FactorRelevance to Personal Branding
PoliticalCancel culture, free speech laws, visa issues for international creators, working with public figures who shift political affiliations and cause audience backlash. 
EconomicBrand deal fluctuations, recession impact on influencer marketing budgets
SocialShifting values (authenticity, mental health), demographic changes
TechnologicalAlgorithm changes, platform tools, content automation
LegalCopyright claims, FTC disclosure rules, defamation risks
EnvironmentalDemand for ethical consumption, sustainability transparency

Understanding these factors allows us to create strategies that are not only brand-aligned but also culturally responsive.

Reference Groups and the Illusion of Authenticity

According to Bearden & Etzel (1982), reference groups shape what we buy and how we behave. In social media, creators aren’t just marketers; they’re reference points. Followers model their lives around them: skincare routines, finance tips, productivity hacks.

This makes personal branding relational. When the person we follow makes a mistake, we feel personally betrayed. Not because they made an error, but because they broke the image we had invested in.

The stakes are high because the emotional investment is real.

Redefining “Engagement” in the Human-Product Era

The biggest issue in digital marketing is how we define and chase engagement.

In its traditional form, engagement is a shallow metric: likes, comments, views, shares. But in the context of human branding, this is reductive. It encourages creators to overshare, provoke, or dramatise just to stay relevant. It breeds burnout and risks authenticity.

So what if we redefined engagement as:

  • Resonance: Does this post stay with the audience beyond the scroll?
  • Retention: Are followers staying with the brand over time? Are they evolving with the creator?
  • Recognition: Can audiences recall and associate the person with their values or expertise?
  • Replication: Are followers using the language, advice, or aesthetic of the creator in their content?

This reframing gives marketers a more holistic lens. It encourages strategies that are long-term, reputation-conscious, and person-sustaining, rather than just performance-hungry.

Aspiring celebrities often face a critical fork in the road: should they manage their personal brand themselves or delegate it entirely to someone else? Some go all in—meticulously curating every post, obsessing over engagement data, and turning their life into a perpetual performance. Others choose to export the task, outsourcing captions, edits, and content calendars to digital teams. But both paths come with trade-offs.

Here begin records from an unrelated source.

(** [log_repr a txn done]: [done] is what was committed, [txn] the records of
    the transaction that is open. *)
Class LogLaws (A : Type) `{LogOps A} : Type := {
  log_repr : A -> option (list command) -> transactions -> Prop;
  log_exhausted : A -> Prop;
  law_begin : forall a d, log_repr a None d ->
    let '(r, a') := log_begin a in
    r = 0 /\ log_repr a' (Some []) d \/ r <> 0 /\ log_repr a' None d;
  law_append : forall m a txn d args, log_repr a (Some txn) d ->
    let '(r, a', m') := log_append m a (Some <$> args) in
    (r = 0 /\ log_repr a' (Some (txn ++ [args])) d \/
     r <> 0 /\ log_repr a' (Some txn) d /\
     (failed_between m m' \/ log_is_failed a' = true \/ ~ command_ok args \/ 2 ^ 61 < zlen (log_bytes txn)));
  law_append_any : forall m a args,
    let '(r, a', m') := log_append m a (Some <$> args) in
    m' `suffix_of` m /\ (log_is_failed a = true -> log_is_failed a' = true /\ r <> 0);
  law_commit : forall m a txn d, log_repr a (Some txn) d ->
    let '(r, q, a', m') := log_commit m a in
    r = 0 /\ (txn = [] -> q = 0) /\ (log_repr a' None (add_transaction d q txn) \/ txn <> [] /\ log_exhausted a') \/
    r <> 0 /\ (m <> [] \/ log_exhausted a');
  law_commit_any : forall m a,
    let '(r, q, a', m') := log_commit m a in
    m' `suffix_of` m /\ (log_is_failed a = true -> log_is_failed a' = true);
  law_rollback : forall a txn d, log_repr a txn d -> log_repr (log_rollback a) None d;
  law_flush : forall a d, log_repr a None d -> exists a', log_flush a = Some (0, a') /\ log_repr a' None d
}.

(** ** The monad *)

Section Logic.
Context {A : Type} `{LogLaws A}.

Definition wp {T} (c : cmd A T) (w : world A) (Q : T -> world A -> Prop) : Prop := Q (c w).1 (c w).2.

Lemma wp_ret {T} (x : T) w (Q : T -> world A -> Prop) : Q x w -> wp (mret x) w Q.
Proof. done. Qed.

Lemma wp_bind {T U} (c : cmd A T) (k : T -> cmd A U) w Q :
  wp c w (fun x w' => wp (k x) w' Q) -> wp (c ≫= k) w Q.
Proof. unfold wp, mbind, cmd_bind. by destruct (c w). Qed.

Lemma wp_mono {T} (c : cmd A T) w (P Q : T -> world A -> Prop) :
  wp c w P -> (forall x w', P x w' -> Q x w') -> wp c w Q.
Proof. unfold wp. auto. Qed.

Lemma wp_ask w (Q : kvstore_service A -> world A -> Prop) : Q (w_service w) w -> wp ask w Q.
Proof. done. Qed.

(** ** Runs *)

Abbreviation store_of w := (sv_cache (w_service w)).

Record good (w : world A) : Prop := {
  g_cache : cache_good (store_of w);
  g_ticks : w_ticks w = [];
  g_now : u64_ok (w_now w)
}.

(** What a command leaves as it is. *)
Definition fixed (s : kvstore_service A) :=
  (sv_flush_reported s, sv_initialized s, sv_engine s, sv_admin s, sv_dirty s, sv_mysql s, sv_uuid s,
   sv_next_sequence s, sv_candidate s, sv_recording s).

(** From some record on nothing was appended. *)
Definition cut (records logged : list command) : Prop :=
  exists r1 r2, records = r1 ++ r2 /\ r2 <> [] /\ logged `sublist_of` r1.

(** Why records are missing from the log: an append met a failed allocation; the
    log had failed, and takes nothing from then on; a record cannot be encoded
    or the transaction is too long. *)
Definition lossy (w w' : world A) (a' : A) (txn records logged : list command) : Prop :=
  failed_between (w_mem w) (w_mem w') \/ log_is_failed a' = true /\ cut records logged \/ ~ Forall command_ok records \/
  2 ^ 61 < zlen (log_bytes (txn ++ records)).

(** The log was asked to append [records] and has [logged]. *)
Definition logs (records logged : list command) (w w' : world A) : Prop :=
  match sv_aof (w_service w), sv_aof (w_service w') with
  | None, None => True
  | Some a, Some a' =>
      (records = [] -> a' = a) /\ (log_is_failed a = true -> log_is_failed a' = true /\ logged = []) /\
      forall txn d, log_repr a (Some txn) d ->
        log_repr a' (Some (txn ++ logged)) d /\ (logged = records \/ lossy w w' a' txn records logged)
  | _, _ => False
  end.

(** From [w] to [w'] the visible store became [S], and the records were
    appended. *)
Record runs (records logged : list command) (S : astore) (w w' : world A) : Prop := {
  ru_good : good w';
  ru_now : w_now w' = w_now w;
  ru_fixed : fixed (w_service w') = fixed (w_service w);
  ru_mem : w_mem w' `suffix_of` w_mem w;
  ru_visible : visible (w_now w) (store_of w') = S;
  ru_limits : limits (store_of w') = limits (store_of w);
  ru_sub : logged `sublist_of` records;
  ru_log : logs records logged w w'
}.

Lemma logs_nothing w w' : sv_aof (w_service w') = sv_aof (w_service w) -> logs [] [] w w'.
Proof.
  unfold logs. intros ->. destruct (sv_aof _) as [a|]; [|done]. split; [done|]. split; [done|]. intros txn d Hr. rewrite app_nil_r. split; [done|]. by left.
Qed.

Lemma cut_before r1 l1 r2 l2 : l1 `sublist_of` r1 -> cut r2 l2 -> cut (r1 ++ r2) (l1 ++ l2).
Proof. intros Hs (x & y & -> & Hy & Hl). exists (r1 ++ x), y. split; [by rewrite app_assoc|]. split; [done|]. by apply sublist_app. Qed.

Lemma cut_after r1 l1 r2 : cut r1 l1 -> cut (r1 ++ r2) l1.
Proof. intros (x & y & -> & Hy & Hl). exists x, (y ++ r2). split; [by rewrite app_assoc|]. split; [|done]. by intros [-> ?]%app_eq_nil. Qed.

Lemma logs_trans r1 l1 r2 l2 w w1 w2 :
  w_mem w1 `suffix_of` w_mem w -> w_mem w2 `suffix_of` w_mem w1 -> l1 `sublist_of` r1 ->
  logs r1 l1 w w1 -> logs r2 l2 w1 w2 -> logs (r1 ++ r2) (l1 ++ l2) w w2.
Proof.
  intros Hm Hm2 Hsub. unfold logs. destruct (sv_aof (w_service w)) as [a|]; destruct (sv_aof (w_service w1)) as [a1|]; try done.
  destruct (sv_aof (w_service w2)) as [a2|]; try done. intros (E1 & F1 & L1) (E2 & F2 & L2). split.
  { intros [-> ->]%app_eq_nil. rewrite E2 by done. by apply E1. }
  split. { intros Hf. destruct (F1 Hf) as [Hf1 ->]. by destruct (F2 Hf1) as [? ->]. }
  intros txn d Hr. destruct (L1 txn d Hr) as [H1 D1]. destruct (L2 _ _ H1) as [H2 D2]. rewrite <- app_assoc in H2.
  split; [done|]. unfold lossy in *. rewrite Forall_app. destruct D1 as [->|D1]; cycle 1.
  { right. rewrite app_assoc, log_bytes_app, zlen_app. pose proof (zlen_nonneg (log_bytes r2)). destruct D1 as [Hb|[[Hf Hc]|[?|?]]]; [left; by eapply failed_before| |tauto|].
    - right; left. destruct (F2 Hf) as [? ->]. rewrite app_nil_r. split; [done|]. by apply cut_after.
    - right; right; right. lia. }
  destruct D2 as [->|D2]; [by left|right]. rewrite <- app_assoc in D2. destruct D2 as [?%(failed_after _ _ _ Hm)|[[? ?]|[?|?]]]; [tauto| |tauto|tauto].
  right; left. split; [done|]. by apply cut_before.
Qed.

Lemma runs_refl w : good w -> runs [] [] (visible (w_now w) (store_of w)) w w.
Proof. intros G. split; try done. by apply logs_nothing. Qed.

Lemma runs_trans r1 l1 S1 r2 l2 S2 w w1 w2 :
  runs r1 l1 S1 w w1 -> runs r2 l2 S2 w1 w2 -> runs (r1 ++ r2) (l1 ++ l2) S2 w w2.
Proof.
  intros [A1 A2 A3 A4 A5 A6 A7 A8] [B1 B2 B3 B4 B5 B6 B7 B8]. split; try done; try congruence.
  - by etrans.
  - by apply sublist_app.
  - by eapply logs_trans.
Qed.

Lemma runs_silent w w1 w2 r l S1 S2 : runs [] [] S1 w w1 -> runs r l S2 w1 w2 -> runs r l S2 w w2.
Proof. intros H1 H2. exact (runs_trans _ _ _ _ _ _ _ _ _ H1 H2). Qed.

Lemma runs_end w w1 w2 r l S1 S2 : runs r l S1 w w1 -> runs [] [] S2 w1 w2 -> runs r l S2 w w2.
Proof. intros H1 H2. pose proof (runs_trans _ _ _ _ _ _ _ _ _ H1 H2) as H3. by rewrite !app_nil_r in H3. Qed.

(** A step that leaves the store. *)
Lemma runs_keep w w1 w2 r l S :
  runs r l S w w1 -> runs [] [] (visible (w_now w1) (store_of w1)) w1 w2 -> runs r l S w w2.
Proof. intros H1 H2. rewrite (ru_now _ _ _ _ _ H1), (ru_visible _ _ _ _ _ H1) in H2. by eapply runs_end. Qed.

(** A change of the service outside the cache and the log. *)
Lemma modify_runs f w :
  good w -> sv_cache (f (w_service w)) = store_of w -> sv_aof (f (w_service w)) = sv_aof (w_service w) ->
  fixed (f (w_service w)) = fixed (w_service w) ->
  wp (modify f) w (fun _ w' => runs [] [] (visible (w_now w) (store_of w)) w w' /\ store_of w' = store_of w).
Proof.
  intros [G1 G2 G3] Hc Ha Hf. unfold wp, modify. cbn. rewrite Hc. split; [|done]. split; cbn; try done.
  - split; cbn; [by rewrite Hc|done|done].
  - by rewrite Hc.
  - by rewrite Hc.
  - by apply logs_nothing.
Qed.
(* ===== verification/ServiceCommands.v ===== *)
(** The data commands of the service against their specification. *)

From S2P Require Import Prelude Resp HashTable ZOrder Object ExpireHeap LruList Cache Allocation CacheSpec CacheProps.
From S2P Require Import CacheEvents Rdb RdbImage Aof AofCodec AofLog Double CommandText MysqlStore Service ServiceStore ServiceSpec ServiceRuns.

Section Commands.
Context {A : Type} `{LogLaws A}.

(** ** Strings and expiration *)

Lemma time_wp (Q : Z -> world A -> Prop) w : good w -> Q (w_now w) w -> wp current_time w Q.
Proof.
  intros G HQ. unfold wp, current_time. cbn. rewrite (g_ticks _ G). cbn. rewrite Z.add_0_r.
  destruct w as [m n ticks s]. cbn in *. pose proof (g_ticks _ G) as Ht. cbn in Ht. by subst.
Qed.

Lemma delete_serves command arguments w :
  good w -> is_write_command command = true ->
  answers (w_now w) (visible (w_now w) (store_of w)) command arguments
    (delete_answer (visible (w_now w) (store_of w)) (arg arguments 1)) ->
  wp (execute_delete (arg arguments 1)) w (served command arguments w).
Proof.
  intros G Hw Ha. set (key := arg arguments 1) in *. unfold execute_delete. apply wp_bind.
  pose proof (delete_moved (w_now w) (store_of w) key (g_cache _ G)) as Hd.
  destruct (cache_delete (w_now w) (store_of w) (Some key)) as [r c'] eqn:E. destruct Hd as [Hr Hmv].
  eapply wp_mono; [by eapply on_cache_pure_called|]. cbn. intros n w1 [-> Hc].
  assert (G1 : good w1) by (destruct Hc as (l & Hrun & _); apply Hrun).
  unfold delete_answer, answer_key, present in Ha. rewrite <- Hr in Ha.
  eapply wp_mono; [apply (answer_count_runs r _ w1 [lit "DEL"; key])|].
  - rewrite Hr. destruct (is_Some_bool _); lia.
  - by apply logging_runs.
  - intros reply w2 [(-> & -> & ->)|(Hpos & q & Happ & ->)].
    + apply served_same; [done|]. destruct (visible _ _ !! key) eqn:Ev; [done|]. rewrite <- Ev in Hc. by apply called_same in Hc.
    + destruct (Z.eqb_spec r 0); [lia|]. eapply served_logged; [exact Ha|done|exact Hc| |exact Happ]. done.
Qed.

Lemma persist_serves arguments w :
  good w -> wp (execute_persist (arg arguments 1)) w (served SERVICE_COMMAND_PERSIST arguments w).
Proof.
  intros G. set (key := arg arguments 1) in *. unfold execute_persist. apply wp_bind.
  pose proof (persist_moved (w_now w) (store_of w) key (g_cache _ G)) as Hd.
  destruct (cache_persist (w_now w) (store_of w) (Some key)) as [r c'] eqn:E. destruct Hd as [Hr Hmv].
  eapply wp_mono; [by eapply on_cache_pure_called|]. cbn. intros n w1 [-> Hc].
  assert (G1 : good w1) by (destruct Hc as (l & Hrun & _); apply Hrun).
  assert (Ha : answers (w_now w) (visible (w_now w) (store_of w)) SERVICE_COMMAND_PERSIST arguments
            (REPLY_INTEGER r, if r =? 0 then [] else [(EPersist key, [lit "PERSIST"; key])])).
  { unfold answers, persist_answer, answer_key. fold key. by rewrite <- Hr. }
  eapply wp_mono; [apply (answer_count_runs r _ w1 [lit "PERSIST"; key])|].
  - rewrite Hr. destruct (visible _ _ !! key) as [[v x]|]; [|lia]. destruct (x =? 0); lia.
  - by apply logging_runs.
  - intros reply w2 [(-> & -> & ->)|(Hpos & q & Happ & ->)].
    + apply served_same; [done|]. apply (called_same _ _ c' key). destruct (visible _ _ !! key) as [[v x]|] eqn:Ev; [|done].
      destruct (Z.eqb_spec x 0) as [->|]; [|done]. done.
    + destruct (Z.eqb_spec r 0); [lia|]. eapply served_logged; [exact Ha|done|exact Hc| |exact Happ].
      cbn. destruct Hc as (l & _ & _ & Hk & _). cbn [drop_keys foldr]. unfold alter, map_alter, place.
      apply partial_alter_ext. intros x Hx. rewrite <- Hx. done.
Qed.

Total control can lead to burnout and identity entanglement, while full delegation can create a disconnect between the real person and the online persona. As marketers, we’re constantly navigating this tension—capturing someone’s essence in a way that’s marketable, but still feels like them.

Closing Thoughts: Marketing With Empathy in the Age of Image

Marketing people is not just about building an audience. It’s about building sustainable visibility. When we reduce human brands to algorithms and outputs, we fail, not just ethically, but strategically. Because the creator, the founder, the influencer is the engine of the brand. And if the engine breaks, the business stalls.

As digital marketers, we are not just stewards of that brand but also of the personhood it’s built upon. Our job is not only to grow, but to protect, adapt, and honour. Because yes, the person is the product—but unlike most products, this one has boundaries, burnout, and brilliance that can’t be scheduled.

Let’s build systems that respect that. 

References

Booms, B. H., & Bitner, M. J. (1981). Marketing strategies and organization structures for service firms. Marketing of Services, 25(3), 47–52

Kotler, P., & Keller, K. L. (2016). Marketing Management (15th ed.). Pearson.

Abidin, C. (2016). “Visibility labour”: Engaging with influencers’ self-branding. Media International Australia, 161(1), 86–100.

Bearden, W. O., & Etzel, M. J. (1982). Reference group influence on product and brand purchase decisions. Journal of Consumer Research, 9(2), 183–194.

Baudrillard, J. (1994). Simulacra and Simulation. University of Michigan Press.

Goffman, E. (1959). The Presentation of Self in Everyday Life. Doubleday.

By Pratishta Natarajan, Student, Masters of Management, Macquarie University, Sydney.